Indes besteht zwischen den Hausherren und den übrigen Rentnern noch immer ein gewichtiger Unterschied. Beiden ist das arbeitslosen Einkommen entzogen, und wir begreifen ihren Schmerz und ihre Wut, wenn sie zusehen müssen, wie nebenan der Unternehmer, der Händler und Schieber lustiger draufloswuchert als je, wie die Profite in heitere Höhen steigen, indes die Zinse und die Zinsen kläglich unten bleiben. Aber während der Geldentwertung mit dem arbeitslosen Einkommen des Rentners zugleich die Quelle selbst verschüttet hat, aus der es floss, so dass der Kriegsanleihebesitzer nichts anderes mehr sein eigen nennt als ein wertloses Stück Papier, ist der Wert der Häuser unbeeinträchtigt geblieben. Denn die Mieterschutzbestimmungen gestatten die Überwälzung der Erhaltungskosten auf die Mieter und kein Einsichtiger wird sich dieser Überwälzung widersetzen, die den Verfall der Häuser verhindern soll. Das Haus selbst, das Wertobjekt ist erhalten geblieben; und noch immer verfügt ökonomisch über diesen Wert der Hausherr, dem er zwar keine arbeitslose Rente mehr abwirft, der ihn aber nichtsdestoweniger besitzt. Ja mehr noch, die Geldentwertung hat auch vor dem Hypotheken nicht halt gemacht; die in Friedenskronen aufgenommenen Satzposten konnten leicht in Papierkronen getilgt werden; die Hausherren bereicherten sich auf Kosten ihrer Gläubiger. Und so stellt heute der schuldenfreie Hausbesitz ökonomisch, nicht rechtlich, einen größeren Wert dar, als er in den Zeiten der Hausherren Herrlichkeit besessen. Wie wäre es denn auch sonst möglich, dass immer mehr Schieber Lust zeigen, ihr erwuchertes Geld gerade in Häusern anzulegen, auf der anderen Seite aber doch so wenige Hausherren geneigt sind ihr schreckliches Elend mit dem glücklichen Los eines simplen Mieters zu vertauschen? Der Hausherr ist freilich heute nicht mehr der Herr des Hauses; aber ist mehr denn je sein Besitzer.

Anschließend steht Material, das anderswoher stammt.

(** [l] went from one socket to another, and to the one that captures. *)
Definition moved (from to : nat) (cap : option nat) (l : list T) (v v' : V) : Prop :=
  (forall s, got v' s = if decide (s = from) then got v from ++ l else got v s) /\
  put v' to = put v to ++ with_flags l /\
  (forall c, cap = Some c -> put v' c = put v c ++ with_flags l) /\
  (forall s, s <> to -> cap <> Some s -> put v' s = put v s).

Lemma moved_nil from to cap v : moved from to cap [] v v.
Proof.
  split_and!; intros; rewrite ?app_nil_r; try done. by destruct (decide (s = from)) as [->|].
Qed.

Lemma moved_cons from to cap m l v v1 v2 :
  moved from to cap [m] v v1 -> moved from to cap l v1 v2 -> moved from to cap (m :: l) v v2.
Proof.
  intros (Hg1 & Hp1 & Hc1 & Ho1) (Hg2 & Hp2 & Hc2 & Ho2). split_and!.
  - intros s. rewrite Hg2. destruct (decide (s = from)) as [->|Hne]; rewrite Hg1; [|by rewrite decide_False].
    by rewrite decide_True, <- app_assoc.
  - by rewrite Hp2, Hp1, <- app_assoc.
  - intros c Hc. by rewrite Hc2, Hc1, <- app_assoc.
  - intros s H3 H4. by rewrite Ho2, Ho1.
Qed.

Lemma capture_spec cap m b v v' rc :
  capture cap m b v = Done (v', rc) ->
  got v' = got v /\
  match rc with
  | Ok => (forall c, cap = Some c -> put v' c = put v c ++ [(m, b)]) /\ (forall s, cap <> Some s -> put v' s = put v s)
  | _ => put v' = put v
  end.
Proof.
  unfold capture. destruct cap as [c|]; [|by intros [= <- <-]].
  intros E. destruct (law_send _ _ L _ _ _ _ _ _ E) as [Hg Hp]. split; [done|]. destruct rc; [|done..].
  split; [intros c' [= <-]; by rewrite Hp, decide_True|]. intros s Hs. rewrite Hp. apply decide_False. congruence.
Qed.
(* ===== verification/Xpub.v ===== *)
(** * Xpub: xpub_t and pub_t, the publishing sockets (libzmq/src/xpub.cpp, pub.cpp)

    A XPUB socket keeps the pipes subscribed to each prefix in a [Mtrie], sends a
    message to the pipes of its prefixes with a [Dist], and queues the subscriptions it
    received for its owner.  A PUB socket is a XPUB socket that queues none of them. *)

From S2P Require Import Prelude Radix Mtrie Msg Pipes Array Dist.

Module Xpub.

(** [ZMQ_PUB], [ZMQ_XPUB] and the options, from zmq.h. *)
Definition ZMQ_PUB : Z := 1.
Definition ZMQ_SUBSCRIBE : Z := 6.
Definition ZMQ_UNSUBSCRIBE : Z := 7.
Definition ZMQ_XPUB : Z := 9.
Definition ZMQ_XPUB_VERBOSE : Z := 40.
Definition ZMQ_XPUB_NODROP : Z := 69.
Definition ZMQ_XPUB_MANUAL : Z := 71.
Definition ZMQ_XPUB_WELCOME_MSG : Z := 72.
Definition ZMQ_XPUB_VERBOSER : Z := 78.

(** The three deques of pending messages are [pending_data], [pending_metadata] and
    [pending_flags]; [type] and [invert_matching] are [options]. *)
Record xpub : Type := Xpub {
  subscriptions : Mtrie.mtrie_t;
  manual_subscriptions : Mtrie.mtrie_t;
  dist : Dist.dist;
  verbose_subs : bool;
  verbose_unsubs : bool;
  more : bool;
  lossy : bool;
  manual : bool;
  last_pipe : option nat;
  pending_pipes : list (option nat);
  welcome_msg : Msg.msg;
  pending_data : list (list Z);
  pending_metadata : list (option nat);
  pending_flags : list Z;
  type : Z;
  invert_matching : bool
}.

Definition xpub_new (type_ : Z) : xpub :=
  Xpub Mtrie.mtrie_new Mtrie.mtrie_new Dist.dist_new false false false true false None [] Msg.init
       [] [] [] type_ false.

(** *** Assignments to the members *)

Definition set_subscriptions (t : Mtrie.mtrie_t) (x : xpub) : xpub :=
  Xpub t (manual_subscriptions x) (dist x) (verbose_subs x) (verbose_unsubs x) (more x) (lossy x) (manual x)
       (last_pipe x) (pending_pipes x) (welcome_msg x) (pending_data x) (pending_metadata x) (pending_flags x)
       (type x) (invert_matching x).
Definition set_manual_subscriptions (t : Mtrie.mtrie_t) (x : xpub) : xpub :=
  Xpub (subscriptions x) t (dist x) (verbose_subs x) (verbose_unsubs x) (more x) (lossy x) (manual x)
       (last_pipe x) (pending_pipes x) (welcome_msg x) (pending_data x) (pending_metadata x) (pending_flags x)
       (type x) (invert_matching x).
Definition set_dist (d : Dist.dist) (x : xpub) : xpub :=
  Xpub (subscriptions x) (manual_subscriptions x) d (verbose_subs x) (verbose_unsubs x) (more x) (lossy x)
       (manual x) (last_pipe x) (pending_pipes x) (welcome_msg x) (pending_data x) (pending_metadata x)
       (pending_flags x) (type x) (invert_matching x).
Definition set_verbose (subs unsubs : bool) (x : xpub) : xpub :=
  Xpub (subscriptions x) (manual_subscriptions x) (dist x) subs unsubs (more x) (lossy x)
       (manual x) (last_pipe x) (pending_pipes x) (welcome_msg x) (pending_data x) (pending_metadata x)
       (pending_flags x) (type x) (invert_matching x).
Definition set_more (b : bool) (x : xpub) : xpub :=
  Xpub (subscriptions x) (manual_subscriptions x) (dist x) (verbose_subs x) (verbose_unsubs x) b (lossy x)
       (manual x) (last_pipe x) (pending_pipes x) (welcome_msg x) (pending_data x) (pending_metadata x)
       (pending_flags x) (type x) (invert_matching x).
Definition set_lossy (b : bool) (x : xpub) : xpub :=
  Xpub (subscriptions x) (manual_subscriptions x) (dist x) (verbose_subs x) (verbose_unsubs x) (more x) b
       (manual x) (last_pipe x) (pending_pipes x) (welcome_msg x) (pending_data x) (pending_metadata x)
       (pending_flags x) (type x) (invert_matching x).
Definition set_manual (b : bool) (x : xpub) : xpub :=
  Xpub (subscriptions x) (manual_subscriptions x) (dist x) (verbose_subs x) (verbose_unsubs x) (more x) (lossy x)
       b (last_pipe x) (pending_pipes x) (welcome_msg x) (pending_data x) (pending_metadata x)
       (pending_flags x) (type x) (invert_matching x).
Definition set_pipes_of (last : option nat) (l : list (option nat)) (x : xpub) : xpub :=
  Xpub (subscriptions x) (manual_subscriptions x) (dist x) (verbose_subs x) (verbose_unsubs x) (more x) (lossy x)
       (manual x) last l (welcome_msg x) (pending_data x) (pending_metadata x)
       (pending_flags x) (type x) (invert_matching x).
Definition set_welcome_msg (m : Msg.msg) (x : xpub) : xpub :=
  Xpub (subscriptions x) (manual_subscriptions x) (dist x) (verbose_subs x) (verbose_unsubs x) (more x) (lossy x)
       (manual x) (last_pipe x) (pending_pipes x) m (pending_data x) (pending_metadata x)
       (pending_flags x) (type x) (invert_matching x).
Definition set_pending (d : list (list Z)) (md : list (option nat)) (f : list Z) (x : xpub) : xpub :=
  Xpub (subscriptions x) (manual_subscriptions x) (dist x) (verbose_subs x) (verbose_unsubs x) (more x) (lossy x)
       (manual x) (last_pipe x) (pending_pipes x) (welcome_msg x) d md f (type x) (invert_matching x).

(** The three [push_back]s. *)
Definition push (data : list Z) (md : option nat) (fl : Z) (x : xpub) : xpub :=
  set_pending (pending_data x ++ [data]) (pending_metadata x ++ [md]) (pending_flags x ++ [fl]) x.

Section Env.
Context {W : Type} `{PipeOps W}.

(** [if (metadata) metadata->add_ref ()], then the pushes. *)
Definition store (data : list Z) (md : option nat) (fl : Z) (x : xpub) : stm (env W) xpub :=
  match md with Some d => on_mem (Msg.meta_add_ref d) | None => sret tt end ;;;
  sret (push data md fl x).

(** *** xread_activated *)

(** The body of the loop, for the message [sub] read from [pipe]. *)
Definition process_sub (pipe : nat) (sub : Msg.msg) (x : xpub) : stm (env W) xpub :=
  let! data := on_mem (Msg.data sub) in
  let metadata := Msg.metadata sub in
  match data with
  | c :: topic =>
    if (c =? 0) || (c =? 1) then
      if manual x then
        let! t := slift (if c =? 0 then omap_out snd (Mtrie.rm (manual_subscriptions x) topic pipe)
                         else omap_out snd (Mtrie.add (manual_subscriptions x) topic pipe)) in
        let x := set_manual_subscriptions t x in
        let x := set_pipes_of (last_pipe x) (pending_pipes x ++ [Some pipe]) x in
        store data metadata 0 x
      else
        let! (notify, t) :=
          slift (if c =? 0 then
                   let* (r, t) := Mtrie.rm (subscriptions x) topic pipe in
                   Done (match r with Mtrie.values_remain => false | _ => true end || verbose_unsubs x, t)
                 else
                   let* (first_added, t) := Mtrie.add (subscriptions x) topic pipe in
                   Done (first_added || verbose_subs x, t)) in
        let x := set_subscriptions t x in
        if (type x =? ZMQ_XPUB) && notify then store data metadata 0 x else sret x
    else store data metadata (Msg.flags sub) x
  | [] => store data metadata (Msg.flags sub) x
  end.

(** One unit of fuel per message. *)
Fixpoint xread_activated (fuel : nat) (pipe : nat) (x : xpub) : stm (env W) xpub :=
  let! sub := on_pipes (pipe_read pipe) in
  match sub with
  | None => sret x
  | Some sub =>
    match fuel with
    | O => scrash
    | S fuel =>
      let! x := process_sub pipe sub x in
      on_mem (Msg.close sub) ;;;
      xread_activated fuel pipe x
    end
  end.

(** *** xattach_pipe *)

Definition xattach_pipe (fuel : nat) (pipe : nat) (subscribe_to_all : bool) (x : xpub) : stm (env W) xpub :=
  let! d := slift (Dist.attach pipe (dist x)) in
  let x := set_dist d x in
  let! x := (if subscribe_to_all
             then let! t := slift (omap_out snd (Mtrie.add (subscriptions x) [] pipe)) in
                  sret (set_subscriptions t x)
             else sret x) in
  let! n := on_mem (Msg.size (welcome_msg x)) in
  let! x := (if 0 <? n then
               let! (rc, copy, src) := on_mem (Msg.copy Msg.init (welcome_msg x)) in
               sassert (rc =? 0) ;;;
               let! ok := on_pipes (pipe_write pipe copy) in
               sassert ok ;;;
               on_pipes (fun w => (pipe_flush pipe w, tt)) ;;;
               sret (set_welcome_msg src x)
             else sret x) in
  xread_activated fuel pipe x.

Definition xwrite_activated (pipe : nat) (x : xpub) : stm (env W) xpub :=
  let! d := slift (Dist.activated pipe (dist x)) in sret (set_dist d x).

(** *** xsetsockopt *)

(** [*static_cast<const int *> (optval_)] on a little-endian machine. *)
Definition int_of (l : list Z) : Z := i32 (fold_right (fun b n => b + 256 * n) 0 l).

Definition xsetsockopt (option_ : Z) (optval : list Z) (x : xpub) : stm (env W) (option errno * xpub) :=
  if (option_ =? ZMQ_XPUB_VERBOSE) || (option_ =? ZMQ_XPUB_VERBOSER)
     || (option_ =? ZMQ_XPUB_NODROP) || (option_ =? ZMQ_XPUB_MANUAL) then
    if negb (length optval =? 4)%nat || (int_of optval <? 0) then sret (Some EINVAL, x)
    else
      let b := negb (int_of optval =? 0) in
      sret (None,
            if option_ =? ZMQ_XPUB_VERBOSE then set_verbose b false x
            else if option_ =? ZMQ_XPUB_VERBOSER then set_verbose b b x
            else if option_ =? ZMQ_XPUB_NODROP then set_lossy (negb b) x
            else set_manual b x)
  else if (option_ =? ZMQ_SUBSCRIBE) && manual x then
    match last_pipe x with
    | Some p =>
      let! t := slift (omap_out snd (Mtrie.add (subscriptions x) optval p)) in
      sret (None, set_subscriptions t x)
    | None => sret (None, x)
    end
  else if (option_ =? ZMQ_UNSUBSCRIBE) && manual x then
    match last_pipe x with
    | Some p =>
      let! t := slift (omap_out snd (Mtrie.rm (subscriptions x) optval p)) in
      sret (None, set_subscriptions t x)
    | None => sret (None, x)
    end
  else if option_ =? ZMQ_XPUB_WELCOME_MSG then
    on_mem (Msg.close (welcome_msg x)) ;;;
    if (0 <? length optval)%nat then
      let! m := on_mem (msg_of optval) in
      sret (None, set_welcome_msg m x)
    else sret (None, set_welcome_msg Msg.init x)
  else sret (Some EINVAL, x).
(** [xhas_in] does the loop of [xrecv] on the message of the socket. *)
Lemma has_in_loop_eq {W} `{PipeOps W} f : forall x (e : env W), more x = false ->
  has_in_loop f x e =
    let* (e', r) := recv_matching f (message x) x e in
    let '(err, m, x') := r in
    Done (e', match err with
              | None => (true, set_message true m (set_more false x'))
              | Some _ => (false, set_message (has_message x) m x')
              end).
Proof.
  induction f as [|f IH]; intros x e Hm; [done|]. cbn [has_in_loop recv_matching]. unfold sbind, sret.
  destruct (Fq.recv (message x) (fq x) e) as [[e1 [[rc m] q]]|]; [|done]. cbn [obind].
  destruct (negb (rc =? 0)); [done|].
  change (more (set_fq q x)) with (more x). rewrite Hm. cbn [orb].
  change (filter (set_message (has_message x) m (set_fq q x))) with (filter (set_fq q x)).
  change (match_ m (set_message (has_message x) m (set_fq q x))) with (match_ (W := W) m (set_fq q x)).
  match goal with |- obind ?c _ = _ => destruct c as [[e2 []]|]; [| |done]; cbn [obind] end.
  - by destruct x; simpl in Hm; subst.
  - destruct (drop_parts f m q e2) as [[e3 [m' q']]|]; [|done]. cbn [obind]. rewrite IH by done.
    change (message (set_message _ m' _)) with m'.
    change (set_fq q' (set_message (has_message x) m (set_fq q x)))
      with (set_message (has_message x) m (set_fq q' (set_fq q x))).
    rewrite !recv_matching_message.
    destruct (recv_matching f m' (set_fq q' (set_fq q x)) e3) as [[e4 [[[err|] m4] x4]]|]; done.
Qed.

(** What the loop changes of the socket. *)
Lemma recv_matching_frame {W} `{PipeOps W} f : forall msg x (e e' : env W) m x',
  recv_matching f msg x e = Done (e', (None, m, x')) -> exists q, x' = set_more (msg_more m) (set_fq q x).
Proof.
  induction f as [|f IH]; intros msg x e e' m x' E; [done|]. cbn [recv_matching] in E.
  apply sbind_inv in E as (e1 & [[rc m1] q] & _ & E). destruct (negb (rc =? 0)); [done|].
  apply sbind_inv in E as (e2 & b & _ & E). destruct b.
  - unfold sret in E. simplify_eq. by exists q.
  - apply sbind_inv in E as (e3 & [m2 q2] & _ & E). apply IH in E as [q3 ->]. by exists q3.
Qed.

(** ** The fair queue and the socket between two calls

    Both know which message is being read: the one in the middle of which the socket is, or the
    one whose first part it keeps. *)
Record steady (x : xsub) : Prop := {
  st_good : Fq.good (fq x);
  st_more : Fq.more (fq x) = (if has_message x then msg_more (message x) else more x);
  st_kept : has_message x = true -> more x = false;
  st_pipes : Fq.members (fq x) = Dist.s_all (Dist.abs (dist x));
  st_dist : Dist.dist_ok (dist x)
}.

Lemma steady_new b : steady (xsub_new b).
Proof. split; [split; [apply Fq.fq_new_ok|done]|done|done|done|apply Dist.dist_new_ok]. Qed.

(** The same pipes, so as many. *)
Lemma steady_size x : steady x -> Array.size (Fq.pipes (fq x)) = Array.size (Dist.pipes (dist x)).
Proof.
  intros [[[Ha _ _] _] _ _ Hp Hd]. pose proof (Dist.d_array _ Hd) as Hb. unfold Array.size. f_equal.
  apply Permutation_length, NoDup_Permutation; [by apply Array.ok_nodup..|]. intros p.
  rewrite <- (Array.elem_all _ _ Ha), <- (Array.elem_all _ _ Hb). unfold Fq.members in Hp. rewrite Hp. done.
Qed.

Section Steady.
Context {W : Type} `{PipeOps W}.

Lemma recv_steady msg q (e e' : env W) rc m q' :
  Fq.good q -> Fq.recv msg q e = Done (e', (rc, m, q')) ->
  Fq.good q' /\ Fq.members q' = Fq.members q /\
  (if rc =? 0 then Fq.more q' = msg_more m else Fq.more q' = false /\ Fq.more q = false).
Proof.
  intros Hg E. unfold Fq.recv in E. apply sbind_inv in E as (e1 & [[[rc1 m1] p1] q1] & E & [= _ <- <- <-]).
  rewrite Fq.recvpipe_eq in E. destruct (Msg.close msg (e_mem e)) as [[mem r]|]; [|done]. cbn [obind] in E.
  destruct (r.1 =? 0); [|done].
  destruct (Fq.recv_loop _ q _) as [[e2 [r2 q2]]|] eqn:El; [|done]. cbn [obind fst snd] in E.
  destruct (Fq.recv_loop_cases q _ _ r2 q2 Hg El) as (sk & HR & Hm).
  pose proof (Fq.received_good _ _ _ _ HR) as Hg2. destruct HR as [_ _ Hmem Hr _].
  destruct r2 as [[m2 p2]|]; injection E as <- <- <- <- <-; cbn [Z.eqb]; [by split_and!; try apply Hr|].
  split_and!; [done|done|apply Hr|]. destruct (Fq.more q); [|done]. by destruct (Hm eq_refl) as (? & ? & ? & _).
Qed.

Gewiss, wer wollte es leugnen, dass diese wirtschaftliche Entwicklung manchen einzelnen hart trifft, manches Erbteil hinweg nimmt. Mancher mag darunter sein, der sein Leben lang ehrlich gearbeitet hat und sich nun an seinem Lebensabend um die Frucht seiner Ersparnisse gebracht sieht; manche, denen auf diese Weise eine Mitgift, eine Hoffnung in nichts zerrinnt. Aber wer könnte ein wirtschaftliches und soziales Geschehen nach den kleinen Einzelschicksalen bewerten wollen, die ihm zum Opfer fallen? Wer könnte meinen, dass eine so gewichtige Tatsache wie der Mieterschutz, der seit fünf Jahren in den Zeiten ärgster wirtschaftlicher Umwälzungen unser wirtschaftliches und gesellschaftliches Leben entscheidend mitbestimmt und auf einem Teilgebiet stabilisiert, dass diese Tatsache aus der Welt geschafft werden könne, ohne dass eine furchtbare Erschütterung auch noch die letzten Stützen unserer Sicherheit hinwegriss? Was wiegt das Mitleid mit einem „armen“ Hausherren, die sich sofort aus ihrer Armut befreien könnten, wenn sie aufhörten, auf die Wiederkehr des arbeitslosen Einkommens zu hoffen, gegen das Schicksal der Millionen, deren wirtschaftliches Dasein an die Beständigkeit des Mieterschutzes ebenso geknüpft wie an den Wechsel des Inder? Was soll das großmächtige Geschrei der Hausherren Versammlungen, was die armseligen Schliche und Kniffe der christlich sozialen Hausherren Partei, die den Mieterschutz unterminieren möchte, gegen die Wucht der ökonomischen Tatsache, dass die verlangte Steigerung der Mietzinse auf das Hundertfache zwar ganz bestimmt nicht das Bauen ermöglichen würde, da sich die tausendfachen Baukosten erst beim viel tausendfachen Zins rentieren könnten, aber ebenso bestimmt eine Erhöhung aller Löhne und damit aller Preise nach sich ziehen musste, eine neue Welle in dem mörderischen Kreislauf, dem wir unterliegen? Und was will auch all das Geschrei gegenüber der psychologischen Tatsache, dass die Arbeiterschaft dieses Landes der Wiederkehr des Hausherrentums, die Wiedereinsetzung des Haustyrannen einfach nicht ertragen könnte und natürlich auch nicht dulden würde! Den Hausbesitzer in seiner ökonomischen Funktion, der, den Blicken unsichtbar, im „Elend“ eines ertraglosen Reichtum schmachtet, ihn müssen wir dulden; den Hausherrn, der nach Willkür steigert und kündigt und so in der bürgerlichen Hierarchie wieder obenan gleich neben dem Herrgott thront, für ihn ist in dieser Zeit kein Platz mehr.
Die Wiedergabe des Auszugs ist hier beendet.